Her sweet, gap-toothed face hovered a mile above him. He looked up and smiled, blinking his eyes in the moist air.
“Where’s your friend?” she said.
“You mean Ike or Mike?”
“No … The one just here.”
“Gone,” Roy said. “Left this vale of tears.”
The girl swooped low in front of him, resting soft-freckled arms on the table. “How come you’re so nice to me tonight? It’s not like you.”
“I found peace, honey.” He tried to keep his worshipful eyes in focus.
“Stop pullin’ my leg,” the girl said. She went to get his beer. He sat unthinking, dull in the head, until she returned. She refilled his glass and set the pitcher down. Roy fumbled with damp dollar bills.
“A man’s cupidity, Georgia, is …”
“Man’s
what
…?”
“Avarice … inordinate desire … It’s a good-bad thing …
thang.
Ambivalent. You got to have it — it’s necessary — but it’s subject to abuse.

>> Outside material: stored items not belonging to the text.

(** C2 fails on the code: for every leaf and every element that [find]
    does not report as present, [insert] puts the element at the index
    returned by [find] and then, instead of returning, goes on to
    [maybeSplitChild], which reads [n.children[i]] of the leaf and panics
    with an index out of range. *)
Theorem insert_into_leaf_reads_child σ n nd (item : A) (maxItems : Z)
    (fuel : nat) :
  nodes σ !! n = Some nd →
  n_children nd = [] →
  (find item (n_items nd)).2 = false →
  insert (S fuel) n item maxItems σ =
    (Panic IndexOutOfRange,
     with_node σ n
       (mkNode (take (find item (n_items nd)).1 (n_items nd)
                ++ item :: drop (find item (n_items nd)).1 (n_items nd))
          [] (n_cow nd))).
Proof. apply insert_leaf_absent. Qed.
End claim_leaf.

Lemma insert_into_leaf_reads_child_witness :
  let σ : heap Int :=
    mkHeap [mkNode [1%Z] [] (Some 0)] [mkFreeList [] 32] [mkCow (Some 0)]
      [mkBTree 2 1 (Some 0) 0] in
  insert 1 0 (2%Z : Int) 3 σ =
    (Panic IndexOutOfRange,
     with_node σ 0 (mkNode [1%Z; 2%Z] [] (Some 0))).
Proof.
  intros σ.
  exact (insert_into_leaf_reads_child σ 0 (mkNode [1%Z] [] (Some 0))
           (2%Z : Int) 3%Z 0 eq_refl eq_refl eq_refl).
Defined.

Section claim_invariant.
Context {A : Type} `{ItemOrder A}.
Implicit Types (σ : heap A) (T : tree A).

End claim_invariant.


(** C4 fails on the code: [ReplaceOrInsert] of an element that is not in
    the tree returns no nil; the call panics, and the count stays at 1
    although the leaf now holds both elements. *)
Theorem insert_absent_item_returns_nothing (fuel : nat) :
  let r := insert_two (S fuel) empty_heap in
  r.1 ≠ Ok None
  ∧ (Len 0 r.2).1 = Ok 1%Z
  ∧ (Get 1 0 (2%Z : Int) r.2).1 = Ok (Some 2%Z).
Proof. split_and!; [discriminate|reflexivity|reflexivity]. Qed.

Section claim_find.
Context {A : Type} `{ItemOrder A}.

(** C5, amended.  On a sorted, duplicate-free slice, let [n] be the first
    index with [item < l[n]] (the length if there is none).  When [n > 0]
    and [l[n-1]] is not less than [item], [find] returns the index [n-1]
    of that equal element and [true]; otherwise it returns the insertion
    index [n] and [false]. *)
Theorem find_index_and_flag (item : A) (l : list A) :
  ascending l →
  find item l =
    let n := first_above item l in
    if equal_before item l n then (n - 1, true) else (n, false).
Proof. apply find_first_above. Qed.
End claim_find.

(** The index that [find] returns for an element that is present is not
    the first index above it: C5 as stated fails on [[1; 3; 5]] and [3]. *)
Lemma find_index_is_not_first_above :
  ¬ (∀ (l : list Int) (item : Int),
       ascending l → (find item l).1 = first_above item l).
Proof.
  intros Hclaim.
  assert (ascending [1; 3; 5]%Z) as Hs by (simpl; repeat constructor).
  specialize (Hclaim [1; 3; 5]%Z 3%Z Hs). vm_compute in Hclaim. lia.
Qed.

Lemma find_index_and_flag_witness :
  ascending [1; 3; 5]%Z ∧ find (3%Z : Int) [1; 3; 5]%Z = (1, true).
Proof.
  assert (ascending [1; 3; 5]%Z) as Hs by (simpl; repeat constructor).
  split; [exact Hs|].
  exact (find_index_and_flag (3%Z : Int) [1; 3; 5]%Z Hs).
Defined.

Section claim_delete.
Context {A : Type} `{Item A}.
Implicit Types (σ : heap A) (t : treeid).

End claim_delete.



Section claim_range.
Context {A : Type} `{ItemOrder A} {St : Type}.
Implicit Types (σ : heap A) (T : tree A).

(** C7.  On a tree with a root, whose nodes are leaves or have one more
    child than items and whose elements from left to right are strictly
    increasing, [AscendRange(a, b, iterator)] calls the iterator on the
    stored elements [x] with [a ≤ x < b] and on no other, each once, in
    increasing order, up to the first call that returns false; it does
    not change the store.  (A nil bound does not bound.) *)
Theorem AscendRange_visits_range σ (t : treeid) (tr : BTree) (r : loc) T
    (fuel0 : nat) (a b : option A) (iter : ItemIterator (A:=A) (St:=St))
    (s : St) :
  trees σ !! t = Some tr →
  t_root tr = Some r →
  tree_of fuel0 (nodes σ) r = Some T →
  shaped T →
  ascending (elements T) →
  ∀ fuel, fuel0 ≤ fuel →
    AscendRange fuel t a b iter s σ =
      (Ok (visit iter (List.filter (in_range a b) (elements T)) s), σ).
Proof.
  intros Ht Hr HT Hsh Hasc fuel Hfuel.
  unfold AscendRange, traverse. rewrite (bind_get_tree _ _ _ _ Ht), Hr.
  pose proof (tree_of_mono _ _ _ _ fuel HT Hfuel) as HT'.
  destruct (iterate_ascend_spec σ a b true iter (or_introl eq_refl)
              fuel r T HT' Hsh Hasc false s) as [hit' Hrun].
  rewrite (bind_ok _ _ _ _ _ Hrun). unfold ret. simpl.
  by rewrite scan_within.
Qed.
End claim_range.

Get you into trouble. Like sex. You know like sex? You got to discipline yourself, focus all that radiance on noble objectives. Propagate the species … Build a city.”
The girl looked back toward the bar, pulled out a chair and sat down.
“You’re
drunk,
you know that?” she said. “I’ve never seen you drunk. That why you’re so friendly tonight?” She looked at him in wonder.
“This theory I have, Georgia, is brand, spankin’ new. Never been explicated before, not more than a million times. You may quote me. Go now and tell the others.”